Yeah, that's why I'm looking at Idris - it seems like the only one that's oriented towards practical programming. I did eventually get it installed, but it's tough going doing anything with it when you don't know Haskell tbh.


> Idris - it seems like the only one that's oriented towards practical programming

Whether you like ATS or not, it's very oriented towards practical programming. Also, ATS mostly looks bad IMO because of the style the author uses.

I still haven't fully formed an opinion on ATS though. Idris does seem really cool and stuff like enforcing time/space usage through the type system excites me.


I'm not sure whether my issue with ATS is the style of the author or its type system, although I suspect the former.

ATS is based on ML (the author started with Dependent ML), but the code has a very imperative feel, leading to statements like "let () = expr() in ..." and "let x = ... in ()".

The stuff at http://www.ats-lang.org/Examples.html is just hideous, by the way.


Here's just a small translation of the ats examples[0] page.
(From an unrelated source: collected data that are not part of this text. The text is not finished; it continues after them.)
(** C3: a status outside {approved, rejected} is answered with 400
    "Invalid status." whatever the id is, known or not (the test precedes
    the lookup), and the repository is left as it was. *)
Theorem patch_status_invalid (id : string) (status : json) (documents : list Doc.t) :
  status <> JString "approved" ->
  status <> JString "rejected" ->
  patch_status id status documents
  = (Response 400 (Text "Invalid status."), documents).
Proof.
  intros Ha Hr. unfold patch_status.
  destruct (accepted_status status) as [s|] eqn:Hs; [|done].
  apply accepted_status_Some in Hs as [-> [-> | ->]]; congruence.
Qed.

Lemma patch_status_invalid_witness :
  patch_status "DOC-404" (JString "archived") [docA]
  = (Response 400 (Text "Invalid status."), [docA])
  /\ patch_status "DOC-5" JUndefined [docA]
  = (Response 400 (Text "Invalid status."), [docA]).
Proof.
  split.
  - apply (patch_status_invalid "DOC-404" (JString "archived") [docA]); discriminate.
  - apply (patch_status_invalid "DOC-5" JUndefined [docA]); discriminate.
Defined.

(** C8: on an existing document a valid status update answers 200 and
    replaces the record by one that differs in [status] only: [version],
    [history] and every other key are the old ones, and so is every other
    record of the repository. *)
Theorem patch_status_frame (id s : string) (documents : list Doc.t) (i : nat) :
  s = "approved" \/ s = "rejected" ->
  Js.findIndex (has_id id) documents = Some i ->
  exists doc doc',
    documents !! i = Some doc /\
    patch_status id (JString s) documents
    = (Response 200 (JsonDocument doc'), <[i := doc']> documents) /\
    Doc.status doc' = s /\
    Doc.version doc' = Doc.version doc /\
    Doc.history doc' = Doc.history doc /\
    doc' = with_status s doc /\
    with_status (Doc.status doc) doc' = doc /\
    length (<[i := doc']> documents) = length documents /\
    forall j, j <> i -> <[i := doc']> documents !! j = documents !! j.
Proof.
  intros Hs Hi.
  destruct (findIndex_lookup _ _ _ Hi) as [doc Hdoc].
  exists doc, (with_status s doc). unfold patch_status.
  assert (accepted_status (JString s) = Some s) as ->
    by (apply accepted_status_Some; auto).
  rewrite Hi, Hdoc.
  split; [done|]. split; [done|]. split; [done|]. split; [done|].
  split; [done|]. split; [done|]. split; [by destruct doc|].
  split; [apply length_insert|].
  intros j Hj. by apply list_lookup_insert_ne.
Qed.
----------------- Copying File ----------------

Authors version:

    fun
    fcopy (
      inp: FILEref
    , out: FILEref
    ) : void = let
      val c = fileref_getc (inp)
    in
      if c >= 0 then let
        val () = fileref_putc (out, c) in fcopy (inp, out)
      end // end of [if]
    end (* end of [fcopy] *)
----------------- Naieve Fibonacci ----------------

My version:

    fun fcopy ( 
      inp: FILEref,
      out: FILEref
    ) : void = let
      val c = fileref_getc (inp)
    in
      if c >= 0 then let
        val () = fileref_putc (out, c) in fcopy (inp, out)
      end 
    end 
Authors version:

    fun
    fib (
      n: int
    ) : int =
      if n >= 2 then fib (n-2) + fib (n-1) else n
My Version (not sure if valid!):

    fun fib ( n: int ) : 
      int = if n >= 2 then fib (n-2) + fib (n-1) else n
----------------- Fast Fibonacci ----------------

Authors Version:

    fun
    fibc (
      n: int
    ) : int = let
      fun loop (n: int, f0: int, f1: int) =
        if n > 0 then loop (n-1, f1, f0+f1) else f0
      // end of [loop]
    in
      loop (n, 0, 1)
    end // end of [fibc]
My Version:

    fun fibc ( n: int ) : int = 
      let
        fun loop (n: int, f0: int, f1: int) =
          if n > 0 then loop (n-1, f1, f0+f1) else f0
      in
      loop (n, 0, 1)
    end
0: http://www.ats-lang.org/Examples.html


I agree with you, though I think it is because of the authors style. Check out some of Chris Done's ats code examples in a more appealing style:

https://gist.github.com/chrisdone/c23251e8b975dc805876


Just too languages being available != "tools".

Where are the toolchains, IDEs, libs, etc for those?


Not sure why this was posted, when the pre-built version doesn't work on 10.9.1. It doesn't properly detect that command line tools are installed.